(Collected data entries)
Lemma subset_error held requested e :
  require_subset held requested = Err e → rights_error e = HandleTableError.AccessDenied.
Proof. unfold require_subset. repeat case_match; naive_solver. Qed.

Lemma resolve_entry_wp {S} t h (s0 : S) :
  wp (resolve_entry t h) s0
    (λ e s', s' = s0 ∧ ∃ i s, resolves t h i s e)
    (λ err s', s' = s0 ∧ err = HandleTableError.InvalidHandle ∧
               resolve_slot t h = Err HandleTableError.InvalidHandle).
Proof.
  unfold resolve_entry, live_entry. apply wp_bind. unfold wp at 1, lift.
  destruct (resolve_slot t h) as [i|err] eqn:Hres.
  - apply resolve_slot_Ok in Hres as (s & e & Hres). pose proof Hres as (_ & _ & Hi & _ & He).
    apply wp_bind. eapply wp_expect; [done|]. eapply wp_expect; [done|]. eauto.
  - pose proof (resolve_slot_Err _ _ _ Hres) as ->. done.
Qed.

Lemma resolve_mutation_slot_wp t h :
  wp (resolve_mutation_slot h) t
    (λ i t', t' = t ∧ ∃ s e, resolves t h i s e ∧ slot_reservation s = None)
    (λ err t', t' = t ∧
       (err = HandleTableError.InvalidHandle ∧
          resolve_slot t h = Err HandleTableError.InvalidHandle ∨
        err = HandleTableError.AccessDenied ∧
          ∃ i s e, resolves t h i s e ∧ slot_reservation s ≠ None)).
Proof.
  unfold resolve_mutation_slot. apply wp_bind. unfold wp at 1, get. apply wp_bind.
  unfold wp at 1, lift.
  destruct (resolve_slot t h) as [i|err] eqn:Hres.
  - apply resolve_slot_Ok in Hres as (s & e & Hres). pose proof Hres as (_ & _ & Hi & _ & He).
    apply wp_bind. eapply wp_eq; [by apply slot_at_eq|].
    destruct (slot_reservation s) eqn:Hr; unfold wp; simpl.
    + split; [done|]. right. split; [done|]. exists i, s, e. by rewrite Hr.
    + eauto.
  - pose proof (resolve_slot_Err _ _ _ Hres) as ->. auto.
Qed.

(** ** Installing a handle *)

Definition reserved_published (t : HandleTable.t) (h : DwHandle) (e : HandleEntry)
    (t' : HandleTable.t) : Prop :=
  ∃ r l s, retires l ∧ res_permit r = next_permit t ∧ res_handle r = h ∧
    table_steps (l ++ [(res_slot r, EReserve SlotReservationKind.Destination (res_permit r));
                       (res_slot r, EPublish (res_permit r) e)]) t t' ∧
    resolves t' h (res_slot r) s e ∧ slot_reservation s = None.

Lemma reserve_then_publish {E} t r t1 e : table_wf t → entry_ok e →
  reserved_by None true t r t1 →
  wp (unwrap (E' := E) (publish r e)) t1 (λ _ t', reserved_published t (res_handle r) e t') (λ _ _, False).
Proof.
  intros Hwf Hok (Hheld & [Hp _] & _ & _ & l & Hl & _ & Hrun).
  pose proof (table_steps_wf _ _ _ Hwf Hrun) as Hwf1.
  apply wp_unwrap. eapply wp_mono; [by apply publish_wp| |done].
  intros [] t' (Hpub & s & Hres & Hr). exists r, l, s. split_and!; try done.
  pose proof (table_steps_app _ _ _ _ _ Hrun Hpub) as Happ. by rewrite <- app_assoc in Happ.
Qed.

Lemma install_wp t reference rights :
  table_wf t → next_permit t + 1 < 2 ^ 64 → is_uint 64 rights →
  wp (install reference rights) t
    (λ h t', rights_ok (handle_type reference) rights ∧
       reserved_published t h {| entry_reference := reference; entry_rights := rights |} t')
    (λ err t', err.2 = reference ∧
       (err.1 = HandleTableError.InvalidRights ∧ t' = t ∧
          ¬ rights_ok (handle_type reference) rights ∨
        rights_ok (handle_type reference) rights ∧ nothing_available None true t err.1 t')).
Proof.
  intros Hwf Hp Hu. unfold install. pose proof (rights_ok_checks (handle_type reference) _ Hu) as Hiff.
  destruct (and_then _ _) as [[]|err] eqn:Hand.
  - pose proof (proj1 Hiff eq_refl) as Hok. apply wp_bind, wp_map_err.
    eapply wp_mono; [by apply reserve_slot_wp| |by auto].
    intros r t1 Hr. apply wp_bind. eapply wp_mono; [by eapply reserve_then_publish| |done].
    intros [] t' Hpub. done.
  - unfold wp; simpl. split; [done|]. left. split_and!; [|done|naive_solver].
    destruct (validate_requested_syntax rights) as [[]|e] eqn:Hs; simpl in Hand.
    + by eapply compatible_error.
    + simplify_eq. by eapply syntax_error.
Qed.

■ **Work order**
Among the entries above, locate the lines containing "- pose proof (proj1" and "by eapply compatible_error.", and transcribe exactly those two lines and all lines between.

■ **Task response**
  - pose proof (proj1 Hiff eq_refl) as Hok. apply wp_bind, wp_map_err.
    eapply wp_mono; [by apply reserve_slot_wp| |by auto].
    intros r t1 Hr. apply wp_bind. eapply wp_mono; [by eapply reserve_then_publish| |done].
    intros [] t' Hpub. done.
  - unfold wp; simpl. split; [done|]. left. split_and!; [|done|naive_solver].
    destruct (validate_requested_syntax rights) as [[]|e] eqn:Hs; simpl in Hand.
    + by eapply compatible_error.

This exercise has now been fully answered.